Jobs that A.I. would replace - According to A.I.

You and I have heard this countless times. Would AI replace humans? Would AI replace our Jobs? and the saga will keep on going. And no matter how much we debate over this, there is no denying that A.I. is at least ‘capable’ of affecting our work, even if it can’t replace them right now. I even wrote a post where I highlighted how A.I. is taking over Jobs in the US:

Creative Block

Nightmare Came True: AI is ALREADY replacing Jobs in US

The technology that was supposed to make our lives easier and better is now making a ‘life’ for itself. Well, it turns out that it’s also making some of us redundant and obsolete. And all this was done by this survey. Business Leaders Favors AI: Stats shows…

2 years ago · 3 likes · 4 comments · Aditya Anil

Personally, I feel this is inevitable. But this is not the first time - think about the time when all of us had cameras and a personal diary to keep notes of our work. And with the onset of ‘smartphones’, all these different amenities are available at the fingertips.

But since I am testing gpt-4 capabilities, why not ask it about what it thinks it is capable of? (so many ‘it’... I guess that's what happens when you treat an A.I. as your ‘living’ assistant)

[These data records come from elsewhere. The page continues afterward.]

(* ===== verification/Prelude.v ===== *)
(** * A verification library for the core of PyTorch 1.1

    The repository is PyTorch 1.1.0: [c10] holds the value types, the allocators and
    the tensor metadata, [aten] the operators, [torch/csrc] autograd and the JIT,
    [caffe2] a second framework.  This library models core pieces of [c10], [aten]
    and [torch/csrc] as functions on explicit states and proves what makes them
    correct.  Definitions carry the names of the sources.

    ** The parts, and the code they model

    Values (c10/core):
    - [CoreTypes]: DeviceType.h/.cpp, Device.h/.cpp, Stream.h; [Text] has the string
      functions they use (printing and [std::stoi]).
    - [ScalarTypes]: ScalarType.h (the macro tables written out, type promotion), QScheme.h.
    - [TensorIds]: TensorTypeIdRegistration.h/.cpp, the registry as a state.
    - [Options]: Backend.h, Layout.h, TensorOptions.h.
    - [CoreProperties]: streams and devices survive packing and printing; promotion is a
      join; tensor type ids are distinct until the counter overflows; the id that
      options resolve to remembers layout and device.

    Shapes and tensors (c10/core/TensorImpl, aten/src/ATen, aten/src/TH):
    - [Geometry]: WrapDimMinimal.h, WrapDimUtils.h, WrapDimUtilsMulti.h, InferSize.h,
      ExpandUtils.h/.cpp, TensorGeometry.h/.cpp, the geometry of TensorUtils.cpp; [Strides]
      has the theory of offsets, row-major numbering and broadcasting.
    - [TensorImpl]: the metadata of TensorImpl.h/.cpp as a record and a state monad.
    - [Views]: native/TensorShape.cpp (slice, narrow, select, split, chunk, expand, permute,
      transpose, squeeze, unsqueeze, view, ...) and native/Resize.h; [ViewsSpec] has
      what each of them reads.
    - [ComputeStride]: THTensor_compute_stride of THTensor.cpp.
    - [ShapeProperties], [TensorProperties]: broadcasting gives the least upper bound,
      contiguity is row-major numbering, the strides of a view keep the order of the
      elements, each view reads the elements it should, cached sizes stay true, and
      accepted strides stay inside the storage.

    The dynamic DAG of the JIT (torch/csrc/jit/dynamic_dag.h):
    - [DynamicDAG] is the whole class on a list of vertices, with undefined behaviour for
      null dereferences; [DynamicDAGSpec] the invariant (symmetric edges, a topological
      order of the indices); [DagReorder] the order argument and the reordering;
      [DagEdges] the operations on single edges and vertices, [DagContract] contraction.
    - [DagProperties]: every operation does exactly what it says to the graph and keeps a
      topological order, and fails only on cycles.

    CUDA memory and streams (c10/cuda):
    - [CudaRuntime]: the CUDA runtime as a class of calls with the documented behaviour as
      laws; CUDAException.h, CUDAFunctions.h, CUDAGuardImpl.h, InlineDeviceGuard.h; a
      machine on which runs evaluate.
    - [CudaStream]: CUDAStream.cpp; [CudaStreamSpec] its invariant, [CudaStreamProperties]
      handles, round robin and current streams.
    - [CudaAllocator]: CUDACachingAllocator.cpp, with the blocks as a heap of linked cells;
      [CudaHeap] and [CudaChains] have the ordered pools, the disjoint blocks
      and the chains of split blocks; [CudaAllocSpec] the invariant, and [CudaFree],
      [CudaRelease], [CudaClient], [CudaMalloc] one group of operations each.
    - [CudaProperties]: the allocator refines a map from addresses to sizes that knows
      nothing of blocks, and that changes by the calls and by what the callbacks of
      [malloc] are said to free; memory is never shared, statistics are exact, cached memory
      goes back, and where these guarantees end.

    Reference counting (c10/util/intrusive_ptr.h):
    - [RefCount]: the smart pointers as the atomic operations they perform, run by threads
      in any order; [RefCountSpec] counts references as credits,
      [RefCountSteps] shows that every step keeps the balance.
    - [RefCountProperties]: safety in every interleaving but one race, which is exhibited.

    The types of the JIT (aten/src/ATen/core/jit_type.h, type.cpp):
    - [JitTypes]: types as trees, equality and subtyping with an override per type,
      unification, type variables, and the typing of values; [JitProfiled] the profiled
      shapes.
    - [JitTypesSpec] has the rules [isSubtypeOf] decides and their order, [JitTypesValues]
      the values of a type, matching and evaluation.
    - [JitTypesProperties]: subtyping is a partial order and sound for values, so is
      unification, which never throws; evaluation gives back what was matched; merging
      shapes is a least upper bound; and the constructors that do not do what they mean to.

    Iteration over strided operands (aten/src/ATen/native/TensorIterator.h/.cpp, Parallel.h):
    - [TensorIterator]: the builder's steps, the loops as the lists of calls they make, and
      the functions that cut an iterator.
    - [IterLoop]: the numbers of the elements, the counter and the loops; [IterDims] the two
      changes of the dimensions; [IterBuild] all steps of [build], and when they return;
      [IterSplit] the cuts and their termination.
    - [IterProperties]: a built iterator visits exactly the broadcast elements of its
      tensors, in as many threads as there are, and its 32-bit pieces together do the same.

    The graph of the JIT (torch/csrc/jit/ir.h, ir.cpp, attributes.h, scope.h):
    - [JitGraph]: attributes, values, nodes, blocks and graphs as cells of a store, with all
      operations on inputs, outputs, blocks, names and lists of nodes; [JitGraphOps] makes
      nodes of each kind, copies and inlines graphs, and checks them ([lint]).
    - [IRSpec]: the invariant of a store, one part for uses, outputs, blocks, rings, orders
      and names.  [IRUses], [IRLists], [IROrder], [IRNames], [IRBuild], [IRBlocks], [IRDestroy]
      show what one group of operations does and that it keeps the invariant; [IROps] puts
      them into sequences and has a graph on which the properties evaluate; [IRClone] is
      about the checks and copies.
    - [IRProperties], [IRNodeProperties]: sequences of operations never fail, lists of nodes
      change as lists do, [isBefore] is the order of the list, names are unique.

    The autograd engine (torch/csrc/autograd/engine.cpp, input_buffer.cpp):
    - [AutogradEngine]: [execute] and the worker threads with their queues, the mutex and the
      condition variable of each graph task, nested calls and exceptions.  A step of a thread
      goes from one access of shared data to the next.  A caller that waits sleeps until a
      worker calls [notify_all] for its graph task, or a spurious wake-up comes; it then needs
      the mutex to look at the counter again.  Tensors are a class, functions say what they return, raise
      or execute for the inputs they get.
    - [EngineGraph]: the edges that [compute_dependencies] counts and the
      functions that [init_to_execute] marks.
    - [EngineSpec] has the abstract machine of one graph task and its invariant, [EngineTurns]
      and [EngineProgress] show that the machine keeps it; [EngineSteps]
      that every step of the engine is a turn of at most one such machine;
      [EngineInvariant] that all graph tasks of all reachable states have the invariant.
    - [EngineResults]: what a finished pass has computed, and that it does not
      depend on the schedule; [EngineLive] the work that is left, which every step but a
      spurious wake-up makes less, and the notifications that sleepers are owed;
      [EngineSafety] that no step is undefined when functions are sound; [EngineSample] runs
      passes.
    - [EngineProperties]: no function is called twice or too early, a finished pass returns
      the sums over the edges, one in which a function failed rethrows one of its exceptions; no pass
      without nested ones gets stuck; and the two interleavings in which the threads go wrong.

    Reading without waiting, and the operator dispatcher (c10/util/LeftRight.h,
    aten/src/ATen/core/dispatch, op_registration):
    - [LeftRight]: two copies of an object, one for the readers and one for the writer.  A
      step of a thread is one access of a shared variable; a loop that waits has no step
      until its condition holds.  [LeftRightProofs]: every interleaving does what calls that
      happen at one moment do, a writer has its copy for itself, readers never wait, and no
      call waits for ever.
    - [Dispatcher]: schemas and their equality, the table of kernels of an operator, the
      list of operators with its counters and listeners, and the registrars that register
      in their constructor and deregister in their destructor.  A handle is the number of a
      node of the list; the use of an erased node is undefined.  Kernels are opaque.
    - [DispatchProofs]: what each call changes, and the invariant of registrars, the kernels
      they were given, and operators; [DispatchProperties]: a call gets the kernel of its
      first tensor argument; counters and keyed kernels are exactly those of the live
      registrars, and a fallback kernel is that of one of them, but it may be gone too early.

    ** Conventions

    A call that may throw is an [outcome], one that also changes a state an [SE]; the
    state is kept when it throws.  [Undefined] is undefined behaviour, and the theorems
    say that it does not happen.  [int64_t] arithmetic wraps around ([int64], [add64], ...),
    as does arithmetic on the other widths ([wrapU], [wrapS]).  Loops recurse on the list
    they run over, or on fuel: the searches of the DAG take the number of vertices, the
    walks of the allocator the number of blocks, the loops of an iterator the number of its
    elements, the walks over a graph of the JIT the number of its nodes ([list_fuel]) or
    blocks ([block_fuel]), and the searches of the engine the functions and edges
    ([needed_fuel]); the theorems show that they end before it runs out.  Calls of
    different threads are atomic steps, but for [RefCount], whose steps are the single
    atomic operations, and [AutogradEngine] and [LeftRight], whose steps are the single
    accesses of shared data; memory is sequentially consistent.

    ** Not modelled

    Numeric kernels on floating point buffers (aten/src/ATen/native, TH, THC, THNN and the
    operators of caffe2), code that the build generates, Python bindings, I/O, the network,
    the threads of the caffe2 nets, and third-party code.  Of the modelled files: printing,
    except where it is read back; getIpcDevPtr and the texts of the allocator; the autograd
    and Python fields of a tensor; the registry of classes and their methods; the operators
    of Python and of the profiler in a graph, and the search for the schema of a node; the
    parser of schemas and the boxing of kernels; the final callbacks, device guards, anomaly
    stacks and the Python engine of autograd.  The reductions of TensorIterator, the overlap
    of memory and the passes of the JIT are left for later. *)
From Stdlib Require Export ZArith Lia.
From stdpp Require Export base option list strings gmap fin_maps sets numbers.
Local Open Scope Z_scope.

This post that I found on LinkedIn is quite interesting -

And this single picture is circulating the whole internet. By the time I am writing this, the AI community is already filled with discussions regarding this single output. Well, keeping aside the ironic aspect of this post, I wonder how true is this.

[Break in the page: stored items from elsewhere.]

(* ===== verification/CoreProperties.v ===== *)
(** * The properties of the core value types

    Devices and streams as text and as bits, scalar type promotion, tensor type ids,
    and the agreement of backends, layouts, options and ids. *)
From S2P Require Import Prelude Text CoreTypes ScalarTypes TensorIds Options.
Local Open Scope Z_scope.

(** ** Devices and streams *)

(** printing a device and parsing the text gives the device back, for every device
    the constructors produce but an FPGA one; [parse_type] does not know the name that
    is printed for an FPGA device. *)
Theorem device_text_roundtrip (d : Device.Device) (s : string) :
  Device.valid d → Device.show d = Ok s →
  if bool_decide (Device.type_ d = DeviceType.FPGA)
  then returns (Device.parse_type "fpga") = false ∧ returns (Device.of_string s) = false
  else Device.of_string s = Ok d.
Proof.
  intros Hv Hs. case_bool_decide as Hf; [|by apply Device.of_string_show].
  split; [done|]. destruct d as [t i]. cbn in Hf. subst t. unfold Device.show in Hs. cbn in Hs.
  unfold Device.of_string. destruct (Device.has_index _); injection Hs as <-; done.
Qed.

Lemma device_text_roundtrip_witness :
  Device.of_string "cuda:7" = Ok (Device.mkDevice DeviceType.CUDA 7) ∧
  returns (Device.of_string "fpga:1") = false.
Proof.
  split.
  - apply (device_text_roundtrip (Device.mkDevice DeviceType.CUDA 7) "cuda:7"); [|reflexivity].
    split; [reflexivity|split; [split; vm_compute; done|reflexivity]].
  - refine (proj2 (device_text_roundtrip (Device.mkDevice DeviceType.FPGA 1) "fpga:1" _ _)); [|reflexivity].
    split; [reflexivity|split; [split; vm_compute; done|reflexivity]].
Defined.

(** a stream survives packing into 64 bits, and whatever bits [unpack] accepts it
    makes a stream of them that packs to bits [unpack] reads the same way. *)
Theorem stream_pack_roundtrip :
  (∀ s, Stream.valid s → Stream.unpack (Stream.pack s) = Ok s) ∧
  (∀ bits s, Stream.unpack bits = Ok s → Stream.valid s ∧ Stream.unpack (Stream.pack s) = Stream.unpack bits).
Proof.
  split; [apply Stream.unpack_pack|]. intros bits s E. pose proof (Stream.unpack_valid _ _ E) as Hv.
  split; [done|]. by rewrite E, Stream.unpack_pack.
Qed.

(** ** Scalar types *)

(** promotion on the nine dense real types is the join of a semilattice with least
    element [Bool]: total, commutative, associative, idempotent, an upper bound of its
    operands and the least one; it keeps floating point types floating point. *)
Theorem promoteTypes_join (a b c : ScalarType.ScalarType) :
  ScalarType.promotable a = true → ScalarType.promotable b = true → ScalarType.promotable c = true →
  ∃ ab bc abc,
    ScalarType.promoteTypes a b = Ok ab ∧ ScalarType.promoteTypes b a = Ok ab ∧
    ScalarType.promotable ab = true ∧ ScalarType.promoteTypes b c = Ok bc ∧
    ScalarType.promoteTypes ab c = Ok abc ∧ ScalarType.promoteTypes a bc = Ok abc ∧
    ScalarType.promoteTypes a a = Ok a ∧ ScalarType.promoteTypes ScalarType.Bool a = Ok a ∧
    ScalarType.promotes_to a ab ∧ ScalarType.promotes_to b ab ∧
    (ScalarType.promotes_to a c → ScalarType.promotes_to b c → ScalarType.promotes_to ab c).
Proof. apply ScalarType.promoteTypes_semilattice. Qed.

Lemma promoteTypes_join_witness : ∃ ab bc abc,
  ScalarType.promoteTypes ScalarType.Byte ScalarType.Char = Ok ab ∧
  ScalarType.promoteTypes ScalarType.Char ScalarType.Half = Ok bc ∧
  ScalarType.promoteTypes ab ScalarType.Half = Ok abc.
Proof.
  destruct (promoteTypes_join ScalarType.Byte ScalarType.Char ScalarType.Half eq_refl eq_refl eq_refl)
    as (ab & bc & abc & H1 & _ & _ & H2 & H3 & _). exists ab, bc, abc. auto.
Defined.

(** promotion throws exactly when neither operand is [Undefined] and a complex type is
    involved or a quantized type meets a different type. *)
Theorem promoteTypes_refusal (a b : ScalarType.ScalarType) :
  a ≠ ScalarType.NumOptions → b ≠ ScalarType.NumOptions →
  returns (ScalarType.promoteTypes a b) = negb (ScalarType.promotion_refused a b).
Proof. apply ScalarType.promoteTypes_throws. Qed.

Lemma promoteTypes_refusal_witness :
  returns (ScalarType.promoteTypes ScalarType.QInt8 ScalarType.Float) = false.
Proof. by rewrite (promoteTypes_refusal ScalarType.QInt8 ScalarType.Float). Defined.

(** ** Tensor type ids *)
Section Ids.
Import TensorTypeIds.

Lemma run_app os1 os2 s : run (os1 ++ os2) s = run os2 (run os1 s).
Proof. revert s. induction os1 as [|o os1 IH]; intros s; [done|]. apply IH. Qed.

Lemma creations_app os1 os2 : creations (os1 ++ os2) = (creations os1 + creations os2)%nat.
Proof. unfold creations. rewrite fmap_app. induction os1; cbn; lia. Qed.

(** in a run with at most 255 calls that may create an id, the id of every function
    called so far is between 1 and 255, differs from the ids of the others, and no later
    call changes it. *)
Theorem ids_distinct_and_stable (os1 os2 : list op) (n m : tensor_name) :
  (creations (os1 ++ os2) ≤ 255)%nat → OpName n ∈ os1 → OpName m ∈ os1 →
  1 ≤ id_of (run os1 initial) n ≤ 255 ∧
  (id_of (run os1 initial) n = id_of (run os1 initial) m → n = m) ∧
  id_of (run (os1 ++ os2) initial) n = id_of (run os1 initial) n.
Proof.
  rewrite creations_app. intros Hl Hn Hm.
  assert (H0 : last_id_ initial = 0) by done.
  destruct (run_steps os1 initial inv_initial ltac:(lia)) as (Hi & Hle & _).
  destruct (run_called os1 initial n inv_initial ltac:(lia) Hn) as [a Ea].
  destruct (run_called os1 initial m inv_initial ltac:(lia) Hm) as [b Eb].
  destruct (run_steps os2 (run os1 initial) Hi ltac:(lia)) as (_ & _ & Hsub).
  unfold id_of. rewrite run_app, Ea, Eb, (lookup_weaken _ _ _ _ Ea Hsub). cbn.
  pose proof (inv_range _ Hi _ _ Ea) as Hr. split; [lia|]. split; [|done]. intros ->. by apply (inv_inj _ Hi n m b).
Qed.

(** the call after 255 ids have been created throws, and it has advanced the counter
    before it threw: the next call hands out id 1 a second time. *)
Theorem ids_reused_after_overflow (s : state) :
  last_id_ s = 255 →
  returns (createAndRegister s).1 = false ∧
  (createAndRegister (createAndRegister s).2).1 = Ok 1.
Proof.
  intros E. destruct (create_overflow s E) as [H1 H2]. split; [done|].
  set (s' := (createAndRegister s).2) in *. unfold createAndRegister, mbind, SE_bind, create. rewrite H2. done.
Qed.

Lemma ids_distinct_and_stable_witness :
  id_of (run startup initial) CPUTensorId = id_of (run (startup ++ startup) initial) CPUTensorId.
Proof.
  symmetry. apply (ids_distinct_and_stable startup startup CPUTensorId CPUTensorId);
    [vm_compute; lia|apply startup_all|apply startup_all].
Defined.

Lemma ids_reused_after_overflow_witness :
  (createAndRegister (createAndRegister (mkState 255 ∅ ∅)).2).1 = Ok 1.
Proof. apply (ids_reused_after_overflow (mkState 255 ∅ ∅)). reflexivity. Defined.
End Ids.

(** ** Backends, layouts and options *)
Section WithIds.
Context `{ids : TensorIds}.
Import Options.

(** backends and the ids they have name each other. *)
Theorem backend_id_roundtrip (b : Backend.Backend) (t : Z) :
  Backend.backendToTensorTypeId b = Ok t ↔ Backend.tensorTypeIdToBackend t = Ok b.
Proof. split; [apply Backend.tensorTypeIdToBackend_backend|apply Backend.backendToTensorTypeId_id]. Qed.

(** moving a backend to another device keeps its layout, and sparsifying gives a sparse
    backend of the same device from which the dense one is recovered. *)
Theorem backend_conversions (b c s : Backend.Backend) :
  (Backend.backendToCPU b = Ok c ∨ Backend.backendToCUDA b = Ok c ∨ Backend.backendToHIP b = Ok c →
   Layout.layout_from_backend c = Layout.layout_from_backend b) ∧
  (Backend.toSparse b = Ok s →
   Layout.layout_from_backend s = Layout.Sparse ∧ Backend.toSparse s = Ok s ∧
   ∃ d, Backend.toDense b = Ok d ∧ Backend.toDense s = Ok d ∧ Backend.toSparse d = Ok s ∧
        Backend.backendToDeviceType s = Backend.backendToDeviceType b).
Proof. split; [apply Layout.layout_backendTo|apply Layout.toSparse_toDense]. Qed.

(** the id an option set resolves to remembers what was asked for.  When it has a
    backend, that backend has the layout and the device asked for; [computeDeviceType]
    gives the device back, but for two cases: OpenGL comes back as IDEEP, and the complex
    and quantized ids are unknown to it. *)
Theorem options_id_faithful (default_dtype : TypeMeta) (o : TensorOptions.TensorOptions) (t : Z) :
  TensorOptions.computeTensorTypeId default_dtype o = Ok t →
  (∀ b, Backend.tensorTypeIdToBackend t = Ok b →
     Layout.layout_from_backend b = TensorOptions.layout o ∧
     Backend.backendToDeviceType b = Ok (Device.type_ (TensorOptions.device o))) ∧
  match TensorOptions.computeDeviceType t with
  | Ok d => d = Device.type_ (TensorOptions.device o) ∨
            (Device.type_ (TensorOptions.device o) = DeviceType.OPENGL ∧ d = DeviceType.IDEEP)
  | Throw _ => t = tid ComplexCPUTensorId ∨ t = tid ComplexCUDATensorId ∨ t = tid QuantizedCPUTensorId
  end.
Proof.
  unfold TensorOptions.computeTensorTypeId. generalize (TensorOptions.dtype default_dtype o). intros m.
  generalize (TensorOptions.layout o), (Device.type_ (TensorOptions.device o)). intros l d E.
  assert (H : ∃ n, t = tid n ∧
    (match n with
     | CPUTensorId | QuantizedCPUTensorId | ComplexCPUTensorId => l = Layout.Strided ∧ d = DeviceType.CPU
     | CUDATensorId | ComplexCUDATensorId => l = Layout.Strided ∧ d = DeviceType.CUDA
     | MKLDNNTensorId => l = Layout.Strided ∧ d = DeviceType.MKLDNN
     | OpenGLTensorId => l = Layout.Strided ∧ d = DeviceType.OPENGL
     | OpenCLTensorId => l = Layout.Strided ∧ d = DeviceType.OPENCL
     | IDEEPTensorId => l = Layout.Strided ∧ d = DeviceType.IDEEP
     | HIPTensorId => l = Layout.Strided ∧ d = DeviceType.HIP
     | MSNPUTensorId => l = Layout.Strided ∧ d = DeviceType.MSNPU
     | XLATensorId => l = Layout.Strided ∧ d = DeviceType.XLA
     | SparseCPUTensorId => l = Layout.Sparse ∧ d = DeviceType.CPU
     | SparseCUDATensorId => l = Layout.Sparse ∧ d = DeviceType.CUDA
     | SparseHIPTensorId => l = Layout.Sparse ∧ d = DeviceType.HIP
     | MkldnnCPUTensorId => l = Layout.Mkldnn ∧ d = DeviceType.CPU
     | UndefinedTensorId => False
     end)).
  { destruct l, d; cbn in E; try discriminate; try (apply Ok_inj in E; by eexists);
      destruct (ScalarType.typeMetaToScalarType m) as [s|]; cbn in E; try discriminate;
      destruct s; cbn in E; apply Ok_inj in E; by eexists. }
  clear E m. destruct H as (n & -> & H). rewrite TensorOptions.computeDeviceType_tid.
  unfold Backend.tensorTypeIdToBackend. rewrite ?Backend.tid_eqb.
  destruct n; cbn in *; try destruct H as [-> ->]; try done; (split; [intros b Eb; vm_compute in Eb; first [discriminate|by injection Eb as <-]|auto]).
Qed.
End WithIds.

Section Witnesses.
#[local] Existing Instance TensorTypeIds.startup_ids.

Lemma options_id_faithful_witness :
  Layout.layout_from_backend Backend.CPU = TensorOptions.layout TensorOptions.TensorOptions_new.
Proof.
  refine (proj1 (proj1 (options_id_faithful (Make c_float) TensorOptions.TensorOptions_new
    (tid CPUTensorId) _) Backend.CPU _)); vm_compute; reflexivity.
Defined.

Lemma backend_conversions_witness :
  Layout.layout_from_backend Backend.SparseHIP = Layout.layout_from_backend Backend.SparseCPU.
Proof.
  refine (proj1 (backend_conversions Backend.SparseCPU Backend.SparseHIP Backend.SparseCPU) _).
  right. right. reflexivity.
Defined.
End Witnesses.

No way I am going to believe this response to the fullest. The “replace” word seems to be misleading. I think the alternate appropriate wording could be “affect”, since most of these professions cannot be fully “replaced” by AI bots, but can surely be “affected” by AI on large scale.

But how large would be the impact?

Let’s assume GPT4 is right. And these jobs would be for sure replaced by it. So what would be the impact? I plotted these job titles with their annual salary, and here’s what I found -

Quite interestingly, from the data, it is clear that marketing-related jobs would have a high impact (this includes Social Media Experts, marketers and Content specialists). Furthermore, jobs that require individual human interactions (tutors, clerks, legal, etc) seem to have fewer impacts.

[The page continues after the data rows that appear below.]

Lemma storage_size_from_zero sizes strides n i size k :
  length strides = length sizes → (i + n = length sizes)%nat → (k < n)%nat → dimr sizes k = 0 →
  storage_size_from sizes strides n i size = Ok 0.
Proof.
  intros Hl. revert i size. induction n as [|n IH]; intros i size Hi Hk Ez; cbn; [lia|].
  rewrite (vec_get_r sizes _ n), (vec_get_r strides _ n) by (unfold vec_size; lia). rewrite !Ok_bind.
  destruct (Z.eqb_spec (dimr sizes n) 0) as [|Hne]; [done|].
  apply IH; [lia| |done]. assert (k ≠ n) by (by intros ->). lia.
Qed.

Lemma computeStorageSize_spec sizes strides :
  length strides = length sizes →
  computeStorageSize sizes strides =
    Ok (if existsb (Z.eqb 0) sizes then 0 else int64 (extent sizes strides)).
Proof.
  intros Hl. unfold computeStorageSize. destruct (existsb _ _) eqn:E.
  - apply existsb_exists in E as (x & Hx & Ex). apply Z.eqb_eq in Ex as <-.
    apply list_elem_of_In, list_elem_of_lookup in Hx as [i Hi].
    pose proof (lookup_lt_Some _ _ _ Hi). pose proof (dimr_of_lookup _ _ _ Hi).
    apply (storage_size_from_zero _ _ _ _ _ (length sizes - 1 - i)); [done|lia|lia|done].
  - unfold extent. rewrite <- (storage_size_from_spec _ _ _ 0) by
      (done || lia || (intros k Hk Ez; apply not_true_iff_false in E; apply E, existsb_exists; exists 0;
        split; [apply list_elem_of_In, (list_elem_of_lookup_2 _ (length sizes - 1 - k));
                by rewrite dimr_lookup, Ez|done])).
    by rewrite int64_id.
Qed.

Some concrete inference from this chart is as follows :

The highest paying job is Social Media Manager with an average salary of $70,287.

The lowest paying job is Travel Agent with an average salary of $33,128.

The average salary is $45,000.

The median salary is $44,198.

While annual salary may not be the best criteria to predict the impact, it does give an idea of how much is 'at stakes' if A.I. places to replace the jobs. From other perspectives, if I were to believe that the data used to train GPT-4 is reliable, then it makes sense that the chatbot has arrived to the table above after analysing a past trend for sure. But how reliable is this prediction? I don’t know. That only time will tell.

What to expect now?

As I have said countless times before, Generative A.I. is for sure going to be a game changer. And it will for sure impact the way we work.

I am not jumping to conclusions on whether this ‘revolutionary tech’ is for good or not. We have more to find out. And since GPT-4 is not fully available (it's a research preview), it won't be right to jump to conclusions and assess its capabilities. And while many critics say that GPT-4 would have the same hallucination effect as its predecessors, I would still be sceptical about the ‘accuracy’ that this new model claims to offer.

In OpenAI’s own statement - "[gpt 4] still is not fully reliable, it “hallucinates” facts and makes reasoning errors”

For now, I’ll leave the readers with a question -

“What do you think, can A.I. really take our place, now that it seems it can work with images effortlessly?”